The NCCN Guidelines are developed and updated through an evidence-based process with explicit review of the scientific evidence integrated with expert judgment by multidisciplinary panels of physicians from NCCN Member Institutions. The most recent versions of all the NCCN Guidelines are available free of charge at NCCN.org.
About the National Comprehensive Cancer Network
The National Comprehensive Cancer Network® (NCCN®), a not-for-profit alliance of 21 of the world’s leading cancer centers, is dedicated to improving the quality and effectiveness of care provided to patients with cancer. Through the leadership and expertise of clinical professionals at NCCN Member Institutions, NCCN develops resources that present valuable information to the numerous stakeholders in the health care delivery system. As the arbiter of high-quality cancer care, NCCN promotes the importance of continuous quality improvement and recognizes the significance of creating clinical practice guidelines appropriate for use by patients, clinicians, and other health care decision-makers. The primary goal of all NCCN initiatives is to improve the quality, effectiveness, and efficiency of oncology practice so patients can live better lives.

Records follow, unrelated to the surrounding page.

(** The parser accepts every format string that has a meaning, within its step
    bound. *)
Lemma parse_loop_complete fuel pos s start d l :
  denotes s l → length s ≤ fuel → is_ok (parse_loop fuel pos s start d) = true.
Proof.
  revert pos s start d l. induction fuel as [|fuel IH]; intros pos s start d l Hl Hf;
    (destruct s as [|c0 s0]; [done|]); [cbn in Hf; lia|].
  remember (c0 :: s0) as s eqn:Es. destruct (split_percent s) as (Ht & Hd & Hs).
  assert (1 ≤ length s) as Hpos by (subst; cbn; lia).
  cbn [parse_loop]. rewrite Es. rewrite <- Es. clear c0 s0 Es.
  remember (find_pos is_percent s) as n eqn:En. clear En.
  assert (length s = length (take n s) + length (drop n s)) as Hls by (rewrite <- length_app; by f_equal).
  rewrite Hs in Hl. apply denotes_app_inv in Hl as [l' Hl]; [|done].
  destruct (drop n s) as [|c [|c1 t]] eqn:Edrop; cbn [length] in Hls.
  - apply (IH _ _ _ _ []); [constructor|cbn; lia].
  - apply (IH _ _ _ _ []); [constructor|cbn; lia].
  - assert (c = percent) as -> by (by eapply Hd). inversion Hl as [|? ? ? Hne|? l2 Hl2| |c' ds s' l2 H0 Had Hr Hl2]; subst; [done| |].
    + cbn. eapply IH; [exact Hl2|lia].
    + assert (is_percent c1 = false) as ->.
      { apply is_percent_false. intros ->. by apply Forall_cons in Had as [? _]. }
      destruct (append_literal start (append_chars (take n s) d)) as [start' d2].
      apply Forall_cons in Had as Had'. destruct Had' as [Hc1 _].
      rewrite Hc1. rewrite bool_decide_eq_true_2 by done. cbn [andb].
      change (c1 :: ds ++ percent :: s') with ((c1 :: ds) ++ percent :: s').
      rewrite extract_uint_digits by done.
      destruct (undec (c1 :: ds) <? 2 ^ 32)%Z eqn:E1; to_prop; [|lia].
      destruct (undec (c1 :: ds) =? 0)%Z eqn:E2; to_prop; [lia|]. 
      change (is_percent percent) with true. cbn [orb negb].
      destruct (1000 <? undec (c1 :: ds))%Z eqn:E3; to_prop; [lia|].
      eapply IH; [exact Hl2|]. rewrite length_app in Hls. cbn [length] in Hls. lia.
Qed.

(** Within its step bound the parser returns or throws. *)
Lemma parse_loop_total fuel pos s start d : length s ≤ fuel → parse_loop fuel pos s start d ≠ Stuck.
Proof.
  revert pos s start d. induction fuel as [|fuel IH]; intros pos s start d Hf;
    (destruct s as [|c0 s0]; [done|]); [cbn in Hf; lia|].
  remember (c0 :: s0) as s eqn:Es. assert (1 ≤ length s) as Hpos by (subst; cbn; lia).
  cbn [parse_loop]. rewrite Es. rewrite <- Es. clear c0 s0 Es.
  pose proof (f_equal length (take_drop (find_pos is_percent s) s)) as Hls. rewrite length_app in Hls.
  destruct (drop _ s) as [|c [|c1 t]] eqn:Edrop; cbn [length] in Hls; [apply IH; cbn; lia..|].
  destruct (is_percent c1); [apply IH; lia|]. destruct (append_literal _ _).
  destruct (is_digit c1 && _); [|done]. destruct (extract_uint (c1 :: t)) as [[k [|c' rest]]|] eqn:Eu; [done| |done].
  apply extract_uint_some in Eu as [_ Hr]. cbn [length] in Hr. repeat case_match; try done. apply IH. lia.
Qed.

(** ** Correctness of the formatter *)

(** The parameters of a formatter that is ready for use: one for every argument,
    with no text. *)
Record format_ready (f : basic_format) : Prop := FormatReady {
  ready_description : description_ok (m_format f);
  ready_params : Forall (λ e, (arg_number e < Z.of_nat (length (m_formatting_params f)))%Z)
    (format_elements (m_format f));
  ready_empty : Forall (λ p, target p = []) (m_formatting_params f);
  ready_idx : m_current_idx f = 0 }.

Lemma init_params_spec idx els ps :
  Forall (λ p, target p = []) ps →
  Forall (λ p, target p = []) (init_params idx els ps) ∧ length ps ≤ length (init_params idx els ps) ∧
  Forall (λ e, (arg_number e < Z.of_nat (length (init_params idx els ps)))%Z) els.
Proof.
  revert idx ps. induction els as [|e els IH]; intros idx ps Hps; cbn; [by split_and!|].
  set (ps' := if (0 <=? arg_number e)%Z then _ else ps).
  assert (Forall (λ p, target p = []) ps' ∧ length ps ≤ length ps' ∧ (arg_number e < Z.of_nat (length ps'))%Z) as (H1 & H2 & H3).
  { subst ps'. destruct (0 <=? arg_number e)%Z eqn:E; to_prop; [|split_and!; [done|lia|lia]].
    rewrite length_alter. destruct (length ps <=? Z.to_nat (arg_number e)) eqn:El; to_prop; rewrite ?length_resize.
    - split_and!; [|lia|lia]. apply Forall_alter; [by apply Forall_resize|done].
    - split_and!; [|lia|lia]. by apply Forall_alter. }
  destruct (IH (S idx) ps' H1) as (K1 & K2 & K3). split_and!; [done|lia|]. constructor; [lia|done].
Qed.

Lemma clear_ready f : format_ready f → clear f = f.
Proof.
  intros [_ _ H3 H4]. destruct f as [d ps i]. unfold clear. cbn in *. subst i. f_equal.
  induction H3 as [|[i t] ps Ht _ IH]; [done|]. cbn in *. subst t. by rewrite IH.
Qed.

The NCCN Member Institutions are: City of Hope Comprehensive Cancer Center, Los Angeles, CA; Dana-Farber/Brigham and Women’s Cancer Center | Massachusetts General Hospital Cancer Center, Boston, MA; Duke Comprehensive Cancer Center, Durham, NC; Fox Chase Cancer Center, Philadelphia, PA; Huntsman Cancer Institute at the University of Utah, Salt Lake City, UT; Fred Hutchinson Cancer Research Center/Seattle Cancer Care Alliance, Seattle, WA; The Sidney Kimmel Comprehensive Cancer Center at Johns Hopkins, Baltimore, MD; Robert H. Lurie Comprehensive Cancer Center of Northwestern University, Chicago, IL; Memorial Sloan-Kettering Cancer Center, New York, NY; H. Lee Moffitt Cancer Center & Research Institute, Tampa, FL; The Ohio State University Comprehensive Cancer Center - James Cancer Hospital and Solove Research Institute, Columbus, OH; Roswell Park Cancer Institute, Buffalo, NY; Siteman Cancer Center at Barnes-Jewish Hospital and Washington University School of Medicine, St. Louis, MO; St. Jude Children’s Research Hospital/University of Tennessee Cancer Institute, Memphis, TN; Stanford Comprehensive Cancer Center, Stanford, CA; University of Alabama at Birmingham Comprehensive Cancer Center, Birmingham, AL; UCSF Helen Diller Family Comprehensive Cancer Center, San Francisco, CA; University of Michigan Comprehensive Cancer Center, Ann Arbor, MI; UNMC Eppley Cancer Center at The Nebraska Medical Center, Omaha, NE; The University of Texas M. D. Anderson Cancer Center, Houston, TX; and Vanderbilt-Ingram Cancer Center, Nashville, TN.